Diferentemente do Brasil, o presidente dos EUA não é afastado quando o processo de impeachment é aberto no Senado. A sua remoção ocorre de forma definitiva após o processo ser analisado e aprovado pelos senadores, com dois terços dos votos. 

O julgamento ocorre com Trump já fora do cargo – ele deixou o poder nesta quarta (20), após a posse de Joe Biden. 

Caso ele seja considerado culpado, essa vai ser uma situação inédita no país. No entanto, há precedentes jurídicos abertos. Outros ocupantes de cargos eletivos já foram julgados e condenados mesmo depois de deixar o poder. 

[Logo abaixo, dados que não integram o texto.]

(** [last_run_map.get(key)], its [replace] and the parsing. *)
Definition last_run_of (state : jval) (key : string) : res (option datetime) :=
  match state with
  | JObj l =>
      let v := dget (list_to_map l) key in
      if jtruthy v then
        match v with
        | JTime t => Ok (Some t)
        | JStr _ => Ok None
        | _ => Raise (NamedError "AttributeError" "object has no attribute 'replace'")
        end
      else Ok None
  | _ => Raise no_get
  end.

Fixpoint due_of (tasks : list ScheduledTask) (state : jval) (now : datetime) : res (list ScheduledTask) :=
  match tasks with
  | [] => Ok []
  | task :: rest =>
      last_run <-? last_run_of state (task_key task) ;;
      due <-? is_due task last_run now ;;
      others <-? due_of rest state now ;;
      Ok (if due : bool then task :: others else others)
  end.

Definition due_tasks (tasks : list ScheduledTask) (f : json_file) (now : datetime) : res (list ScheduledTask) :=
  match tasks with [] => Ok [] | _ => due_of tasks (read_state f) now end.

(** ** The runner *)

Record schedule_world := { sw_ops : list board_op; sw_state : json_file }.

Definition task_description (task : ScheduledTask) : string :=
  join nl ["## Goal"; sd_goal task; ""; "## Execution"; "repo: " +:+ sd_repo_key task; "mode: " +:+ sd_kind task; "";
           "## Provenance"; "source: scheduled_tasks"; "every: " +:+ sd_every task; ""].

Definition task_labels (task : ScheduledTask) : list string :=
  ["task-kind: " +:+ sd_kind task; "repo: " +:+ sd_repo_key task; "source: scheduled-task"; "source: autonomy"].

Definition create_op (task : ScheduledTask) : board_op :=
  BO_create (sd_title task) (task_description task) "Ready for AI" (task_labels task).

(** The new entries of the state and the ids of the created tasks. *)
Definition progress := (list (string * jval) * list string)%type.

Section Tick.
Context (tasks : list ScheduledTask) (board : proposal_board) (write : res unit) (now : datetime).

(** One due task: what the board raises or an answer without an id leaves the
    entry as it was. *)
Definition create_one (ops : list board_op) (task : ScheduledTask) (p : progress) : list board_op * progress :=
  let ops := ops ++ [create_op task] in
  (ops, match pb_create board ops with
        | Raise _ => p
        | Ok issue =>
            let id := text_or issue "id" "" in
            if str_truthy id then (od_set (task_key task) (JTime now) (fst p), snd p ++ [id]) else p
        end).

Definition create_all (due : list ScheduledTask) (ops : list board_op) (p : progress) : list board_op * progress :=
  fold_left (fun s task => create_one (fst s) task (snd s)) due (ops, p).

(** The state the entries are added to; here it is a dict, or [due_tasks] has
    raised. *)
Definition state_entries (f : json_file) : list (string * jval) :=
  match read_state f with JObj l => l | _ => [] end.

Definition tick (w : schedule_world) : schedule_world * res (list string) :=
  match due_tasks tasks (sw_state w) now with
  | Raise e => (w, Raise e)
  | Ok [] => (w, Ok [])
  | Ok due =>
      let '(ops, (entries, created)) := create_all due (sw_ops w) (state_entries (sw_state w), []) in
      let state := match created, write with
                   | _ :: _, Ok _ => FileHolds (JObj entries)
                   | _, _ => sw_state w
                   end in
      ({| sw_ops := ops; sw_state := state |}, Ok created)
  end.
End Tick.
End Scheduler.

(** ** What is due, in closed form *)

Lemma is_due_iff task last_run now interval :
  parse_every (sd_every task) = Ok interval ->
  match last_run with Some t => dt_aware t = dt_aware now | None => True end ->
  is_due task last_run now =
  Ok (match last_run with Some t => (seconds interval <=? dt_us now - dt_us t)%Z | None => true end &&
      day_allows task now && anchor_allows task now).
Proof.
  intros Hp Ha. unfold is_due, elapsed_enough. rewrite Hp. destruct last_run as [t|]; [|done].
  unfold dt_diff, same_kind. rewrite Ha, eqb_reflx. cbn [mbind res_bind].
  by destruct (seconds interval <=? _)%Z.
Qed.

(** ** The state over many ticks *)

(** Every entry is a time with an offset, as the runner writes them. *)
Definition stamped (kv : string * jval) : Prop := exists t, snd kv = JTime t /\ dt_aware t = true.
Definition clean_state (f : json_file) : Prop :=
  match f with FileHolds (JObj l) => Forall stamped l | FileHolds _ => False | _ => True end.

Lemma od_set_stamped k t l : dt_aware t = true -> Forall stamped l -> Forall stamped (od_set k (JTime t) l).
Proof.
  intros Ht. induction 1 as [|[k' v'] l Hx Hl IH]; [by repeat constructor; exists t|].
  cbn. case_bool_decide; constructor; eauto. by exists t.
Qed.

Lemma dget_od_set_eq k v l : dget (list_to_map (od_set k v l)) k = v.
Proof.
  induction l as [|[k' v'] l IH]; cbn; [by rewrite dget_insert_eq|].
  case_bool_decide as E; cbn; [by rewrite dget_insert_eq|]. by rewrite dget_insert_ne.
Qed.
(** No recorder but the one for triage adds such an event. *)
Lemma no_triage_kept settings free_mb f now op :
  match op with UTriage _ _ => False | _ => True end -> no_triage f ->
  no_triage (fst (uapply settings free_mb f now op)).
Proof.
  intros Hop. change (keeps_events (fun e => has_kind "blocked_triage" e = false) f (uapply settings free_mb f now op)).
  destruct op; cbn [uapply]; try done;
    lazymatch goal with
    | |- context [record_execution] => idtac
    | |- context [record_execution_outcome] => idtac
    | |- context [record_skip] => idtac
    | |- context [reset_satiation_window] => idtac
    | |- context [record_task_artifact] => idtac
    | |- context [record_worker_backend_cooldown] => idtac
    | |- context [clear_worker_backend_cooldown] => idtac
    | |- context [record_budget_cap_sample] => idtac
    | |- context [retry_decision] => idtac
    | |- _ => by apply record_kept
    end.
  - apply exclusive_kept. intros s H Hf. cbv zeta in H.
    eapply append_kept; [exact H|by rewrite !has_kind_opt_field|exact Hf].
  - apply record_kept. by rewrite !has_kind_opt_field.
  - apply exclusive_kept. intros s H Hf. eapply append_kept; [exact H| |].
    + by destruct (String.eqb reason "cooldown_active"), (String.eqb reason "no_op").
    + by destruct (String.eqb reason "no_op").
  - apply exclusive_kept. intros s [= <-]. apply filter_kept.
  - apply exclusive_kept. intros s H Hf. eapply save_kept; [exact H|exact Hf].
  - apply exclusive_kept. intros s H Hf. destruct (filterM _ _) as [events|e] eqn:E; [|done].
    apply filterM_sublist in E. eapply append_kept; [exact H| |exact (Forall_sublist _ _ _ E Hf)].
    by destruct limit_kind, model.
  - intros Hf. unfold clear_worker_backend_cooldown, exclusive_with.
    destruct (filterM (cleared _ _ _ _) _) as [dropped|e]; [|done]. cbn [mbind res_bind].
    destruct (filterM _ (us_events (load f))) as [kept|e] eqn:E; [|done]. cbn [mbind res_bind].
    apply filterM_sublist in E.
    destruct (if (_ =? 0)%Z then _ else _) as [s|e] eqn:Es; [|done]. cbn [mbind res_bind].
    destruct (_ =? 0)%Z; [eapply save_kept; [exact Es|]|eapply append_kept; [exact Es|done|]]; cbn;
      by eapply Forall_sublist.
  - unfold record_budget_cap_sample. destruct (Qle_b weighted 0); [by intros Hf|]. cbv zeta.
    destruct (same_episode _ _ _); [by intros Hf|]. apply exclusive_kept. intros s H Hf. eapply save_kept; [exact H|exact Hf].
  - intros Hf. unfold retry_decision, retry_decision_on. cbv zeta. destruct (_ <=? _)%Z; [|done].
    destruct (match last_attempt_timestamp _ _ with Some _ => _ | None => _ end) as [[]|e]; done.
Qed.

(** The ledger after any recordings, on disks in any state, but of triage:
    [record_blocked_triage] has no caller in the program. *)
Definition recording := (option Q * datetime * uop)%type.
Definition not_triage (r : recording) : Prop := match snd r with UTriage _ _ => False | _ => True end.
Definition ledger_after (settings : ExecutionControlSettings) (l : list recording) : file :=
  fold_left (fun f r => fst (uapply settings (fst (fst r)) f (snd (fst r)) (snd r))) l None.

Lemma ledger_no_triage settings l : Forall not_triage l -> no_triage (ledger_after settings l).
Proof.
  unfold ledger_after. assert (Hn : no_triage None) by constructor. revert Hn. generalize (None : file).
  intros f Hf H. revert f Hf. induction H as [|r l Hr _ IH]; intros f Hf; [done|].
  cbn. by apply IH, no_triage_kept.
Qed.

Lemma filterM_none {A} (p : A -> res bool) l r :
  Forall (fun x => p x = Ok false) l -> filterM p l = Ok r -> r = [].
Proof. intros H. rewrite (filterM_ok p (fun _ => false)) by done. intros [= <-]. clear H. by induction l. Qed.

Lemma nothing_to_escalate f now classification cooldown window should ids :
  no_triage f -> should_escalate f now classification 1 cooldown window = Ok (should, ids) -> should = false.
Proof.
  intros Hf. unfold should_escalate, current_events.
  destruct (prune_events (us_events (load f)) now) as [events|e] eqn:Ep; cbn [mbind res_bind]; [|done].
  destruct (filterM (classified_since "escalation_sent" _ _) events) as [[|x sent]|e]; cbn [mbind res_bind]; [|by intros [= <- _]|done].
  destruct (filterM (classified_since "blocked_triage" _ _) events) as [blocks|e] eqn:E; cbn [mbind res_bind]; [|done].
  apply filterM_none in E as ->; [by intros [= <- _]|].
  eapply Forall_impl; [eapply Forall_sublist; [by eapply prune_sublist|exact Hf]|].
  intros x Hx. cbn in Hx. unfold classified_since. by rewrite Hx.
Qed.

O debate, portanto, terá duas consequências:

  • Lado simbólico da cassação: ou seja, Trump será condenado por incitar a insurreição no caso dos invasores do Capitólio. Embora não perca seus direitos políticos, os senadores darão um recado político aos EUA em um momento de crise no país.
  • Perda do mandato e dos direitos de ex-presidente: se isso ocorrer, Trump não poderá receber a aposentadoria pelo cargo no valor de US$ 200 mil por ano nem se candidatar novamente à Casa Branca — apoiadores querem que ele concorra novamente em 2024.

O julgamento

Assim como ocorreu no ano passado, quando um primeiro processo de impeachment foi aberto contra Trump, a Câmara terá de nomear os deputados responsáveis por apresentar a acusação contra Trump e argumentar por que o republicano deve ter o mandato cassado. 

Da mesma forma, os senadores ouvirão a defesa do presidente. 

Após as audiências, os senadores votam se Trump será ou não condenado por incitar a insurreição, após centenas de extremistas e apoiadores ter invadido o prédio do Capitólio, sede do Congresso americano durante a sessão que formalizava a eleição de Biden. 

Para que haja a condenação, dois terços do parlamento devem votar “sim”. Como normalmente as 100 cadeiras ficam divididas no Senado por uma margem pequena entre os partidos, é muito difícil um presidente dos EUA ter o mandato cassado — isso nunca aconteceu na história do país. 

Com a nova formação do legislativo, os democratas assumiram formalmente a maioria no Senado. Além disso, a vice-presidente, Kamala Harris, é também presidente do Senado — quem, diante do cenário de empate 50-50, tem o voto de minerva. 

Assim, considerando que são necessários dois terços dos votos para cassar um presidente, será preciso que 17 senadores republicanos rompam com Trump para condená-lo. 

Essa é uma das incógnitas: um pequeno grupo no partido já avisou que votará pela condenação, mas ainda é insuficiente. Tudo depende, segundo a imprensa americana, da sinalização dada pelo líder republicano Mitch McConnell, considerado muito influente entre os correligionários.